Lemma for_each_app {S A B} (body : A -> B -> M S A) (l1 l2 : list B) :
  forall acc s,
    for_each (l1 ++ l2) acc body s =
    bind (for_each l1 acc body) (fun acc' => for_each l2 acc' body) s.
Proof.
  induction l1 as [|x l1 IH]; intros acc s; simpl.
  - reflexivity.
  - unfold bind in *.
    destruct (body acc x s) as [[e|acc'] s1]; [reflexivity|].
    apply IH.
Qed.

Lemma format_singleton route_dict destination r :
  _bgp_routes_format repr route_dict destination = Ok r ->
  exists k v, r = [(k, v)].
Proof.
  unfold _bgp_routes_format.
  destruct (dict_pop_default route_dict "prefix_length" (PInt 32)) as [pl rd].
  destruct (match dict_get_default rd "as_path" with
            | PNone => Ok PNone
            | PStr s => Ok (PStr (trim_as_path s))
            | _ => Raise (AttributeError "split")
            end); simpl; [discriminate|].
  destruct (subscript rd "next_hop"); simpl; [discriminate|].
  destruct (subscript rd "local_preference"); simpl; [discriminate|].
  destruct (subscript rd "metric"); simpl; [discriminate|].
  intros H. injection H as <-. eauto.
Qed.

Lemma dict_update_twice (d r : dict) k v :
  r = [(k, v)] -> dict_update (dict_update d r) r = dict_update d r.
Proof.
  intros ->. unfold dict_update. simpl.
  induction d as [|[k' v'] d IH]; simpl.
  - now rewrite String.eqb_refl.
  - destruct (k' =? k)%string eqn:E; simpl; rewrite E; [reflexivity|].
    now rewrite IH.
Qed.

(** One destination that is answered. *)
Lemma route_to_body_answered l route s :
  routes_table_is_table l = true ->
  answered repr net dev route = true ->
  exists l',
    route_to_body repr net dev l route s =
    (Ok l', {| log := log s; rpc_calls := rpc_calls s ++ [destination_call net route] |}) /\
    routes_table_is_table l' = true /\
    routes l' = destination_records repr net dev [route] (routes l) /\
    route_output l' <> None /\
    settled repr l'.
Proof.
  intros Ht Ha. unfold answered, destination_record in Ha.
  unfold destination_records, destination_record, destination_call. simpl.
  unfold route_to_body, bind, lift, send_rpc, modify, ret, raise, index.
  destruct (IPNetwork_version net route) as [|version]; [discriminate|].
  rewrite Ht. simpl.
  destruct (junos_bgp_route_table dev route (inet_table version))
    as [|[|first rest]] eqn:Et; try discriminate.
  simpl.
  destruct (dict_pop_default (dict_of_fields (snd first)) "destination" (PStr ""))
    as [destination route_dict] eqn:Ep.
  destruct (_bgp_routes_format repr route_dict destination) as [|r] eqn:Ef;
    [discriminate|].
  simpl.
  eexists. split; [reflexivity|]. simpl.
  split; [reflexivity|]. split; [reflexivity|]. split; [discriminate|].
  intros t Hsome. injection Hsome as <-.
  exists first, rest, r. split; [reflexivity|]. rewrite Ep. split; [exact Ef|].
  destruct (format_singleton _ _ _ Ef) as (k & v & Hr).
  now apply dict_update_twice with k v.
Qed.

(** The destinations before the first one that is not answered. *)
Lemma route_to_loop_answered (l : list pyval) :
  forall locals s,
    routes_table_is_table locals = true ->
    settled repr locals ->
    forallb (answered repr net dev) l = true ->
    exists locals',
      for_each l locals (route_to_body repr net dev) s =
      (Ok locals', after_calls net s l) /\
      routes_table_is_table locals' = true /\
      routes locals' = destination_records repr net dev l (routes locals) /\
      (l <> [] -> route_output locals' <> None) /\
      settled repr locals'.
Proof.
  induction l as [|route l IH]; intros locals s Ht Hs Ha.
  - exists locals. unfold after_calls. simpl. rewrite app_nil_r.
    destruct s. simpl.
    split; [reflexivity|]. split; [exact Ht|]. split; [reflexivity|].
    split; [congruence|exact Hs].
  - simpl in Ha. apply andb_prop in Ha. destruct Ha as [Ha Hl].
    destruct (route_to_body_answered locals route s Ht Ha)
      as (l1 & Hstep & Ht1 & Hr1 & Ho1 & Hs1).
    destruct (IH l1 {| log := log s;
                       rpc_calls := rpc_calls s ++ [destination_call net route] |}
                Ht1 Hs1 Hl)
      as (l2 & Hloop & Ht2 & Hr2 & Ho2 & Hs2).
    exists l2. simpl for_each. unfold bind. rewrite Hstep, Hloop.
    unfold after_calls. simpl. rewrite <- app_assoc. simpl.
    repeat split; auto.
    + rewrite Hr2, Hr1. reflexivity.
    + intros _. destruct l as [|x l'].
      * simpl in Hloop. injection Hloop as <- _. exact Ho1.
      * apply Ho2. discriminate.
Qed.

Lemma settled_start :
  settled repr {| routes := []; routes_table_is_table := true; route_output := None |}.
Proof. intros t H. discriminate. Qed.

(** X3. When every destination of the list is answered with a route that can
    be formatted, the getter returns the records of the first route listed for
    each destination, merged in the order of the list.  It has sent one call
    per destination, in that order, to the table of the destination's address
    family, and logged nothing.  In particular the empty list gives the empty
    result without any call. *)
Theorem get_route_to_answered (l : list pyval) (s : driver) :
  forallb (answered repr net dev) l = true ->
  get_route_to repr net dev (PList l) s =
  (Ok (destination_records repr net dev l []), after_calls net s l).
Proof.
  intros Ha. unfold get_route_to, bind.
  destruct (route_to_loop_answered l
              {| routes := []; routes_table_is_table := true; route_output := None |}
              s eq_refl settled_start Ha)
    as (locals & -> & _ & Hr & _). unfold ret. now rewrite Hr.
Qed.

(** X4. A destination the device lists no route for makes the getter raise
    [IndexError], once the destinations before it have been answered: the
    records collected so far are lost. *)
Theorem get_route_to_unknown_destination (before after : list pyval)
  (route : pyval) (version : Z) (s : driver) :
  forallb (answered repr net dev) before = true ->
  IPNetwork_version net route = Ok version ->
  junos_bgp_route_table dev route (inet_table version) = Ok [] ->
  get_route_to repr net dev (PList (before ++ route :: after)) s =
  (Raise IndexError, after_calls net s (before ++ [route])).
Proof.
  intros Ha Hv Ht. unfold get_route_to. unfold bind at 1. rewrite for_each_app.
  unfold bind at 1.
  destruct (route_to_loop_answered before
              {| routes := []; routes_table_is_table := true; route_output := None |}
              s eq_refl settled_start Ha)
    as (locals & -> & Htab & _).
  simpl for_each. unfold bind at 1.
  assert (Hstep : route_to_body repr net dev locals route (after_calls net s before) =
                  (Raise IndexError, after_calls net s (before ++ [route]))).
  { unfold route_to_body, bind, lift, send_rpc, modify, ret, raise, index.
    rewrite Hv, Htab. simpl. rewrite Ht. simpl.
    unfold after_calls, destination_call. rewrite map_app. simpl. rewrite Hv.
    now rewrite app_assoc. }
  now rewrite Hstep.
Qed.

(** X5. A remote-procedure failure on a destination that is not the first,
    the ones before it answered.  If it is the last destination, the getter
    returns the records of the destinations before it: the failure is logged
    and the output of the previous call is formatted once more, which changes
    nothing.  If another destination follows, the getter raises a type error
    on it, because [routes_table] is by then a plain dict. *)
Theorem get_route_to_later_failure (before after : list pyval)
  (route : pyval) (version : Z) (rpcerr : string) (s : driver) :
  before <> [] ->
  forallb (answered repr net dev) before = true ->
  IPNetwork_version net route = Ok version ->
  junos_bgp_route_table dev route (inet_table version) = Raise (RpcError rpcerr) ->
  let s' := logged (after_calls net s (before ++ [route]))
              ["Unable to retrieve BGP Rx Routes information:"; rpcerr] in
  (after = [] ->
   get_route_to repr net dev (PList (before ++ route :: after)) s =
   (Ok (destination_records repr net dev before []), s')) /\
  (forall next rest version',
      after = next :: rest ->
      IPNetwork_version net next = Ok version' ->
      get_route_to repr net dev (PList (before ++ route :: after)) s =
      (Raise (TypeError "get() takes no keyword arguments"), s')).
Proof.
  intros Hne Ha Hv Ht s'.
  destruct (route_to_loop_answered before
              {| routes := []; routes_table_is_table := true; route_output := None |}
              s eq_refl settled_start Ha)
    as (locals & Hloop & Htab & Hr & Ho & Hs).
  specialize (Ho Hne).
  destruct (route_output locals) as [t|] eqn:Eo; [clear Ho|congruence].
  destruct (Hs t Eo) as (first & rest0 & r & -> & Hf & Hsame).
  assert (Hstep :
            route_to_body repr net dev locals route (after_calls net s before) =
            (Ok {| routes := routes locals;
                   routes_table_is_table := false;
                   route_output := Some (first :: rest0) |}, s')).
  { unfold route_to_body, bind, lift, send_rpc, log_error, modify, ret, raise, index.
    rewrite Hv, Htab. simpl. rewrite Ht. simpl. rewrite Eo. simpl.
    destruct (dict_pop_default (dict_of_fields (snd first)) "destination" (PStr ""))
      as [destination route_dict].
    rewrite Hf. simpl. rewrite Hsame.
    unfold s', logged, after_calls, destination_call. simpl.
    rewrite map_app. simpl. rewrite Hv. now rewrite <- !app_assoc. }
  split.
  - intros ->. unfold get_route_to. unfold bind at 1. rewrite for_each_app.
    unfold bind at 1. rewrite Hloop. simpl for_each. unfold bind at 1.
    rewrite Hstep. unfold ret. simpl. now rewrite Hr.
  - intros next rest version' -> Hv'. unfold get_route_to. unfold bind at 1.
    rewrite for_each_app. unfold bind at 1. rewrite Hloop. simpl for_each.
    unfold bind at 1. rewrite Hstep. unfold bind at 1.
    assert (Hnext : forall l0 st,
               routes_table_is_table l0 = false ->
               route_to_body repr net dev l0 next st =
               (Raise (TypeError "get() takes no keyword arguments"), st)).
    { intros l0 st Hl0. unfold route_to_body, bind, lift, raise.
      now rewrite Hv', Hl0. }
    now rewrite Hnext.
Qed.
========
_EXERCISE BRIEF_
Your answer consists solely of the lines from the top of the records above through the line that contains "destruct (match dict_get_default", each echoed exactly.

_EXPECTED OUTPUT_
Lemma for_each_app {S A B} (body : A -> B -> M S A) (l1 l2 : list B) :
  forall acc s,
    for_each (l1 ++ l2) acc body s =
    bind (for_each l1 acc body) (fun acc' => for_each l2 acc' body) s.
Proof.
  induction l1 as [|x l1 IH]; intros acc s; simpl.
  - reflexivity.
  - unfold bind in *.
    destruct (body acc x s) as [[e|acc'] s1]; [reflexivity|].
    apply IH.
Qed.

Lemma format_singleton route_dict destination r :
  _bgp_routes_format repr route_dict destination = Ok r ->
  exists k v, r = [(k, v)].
Proof.
  unfold _bgp_routes_format.
  destruct (dict_pop_default route_dict "prefix_length" (PInt 32)) as [pl rd].
  destruct (match dict_get_default rd "as_path" with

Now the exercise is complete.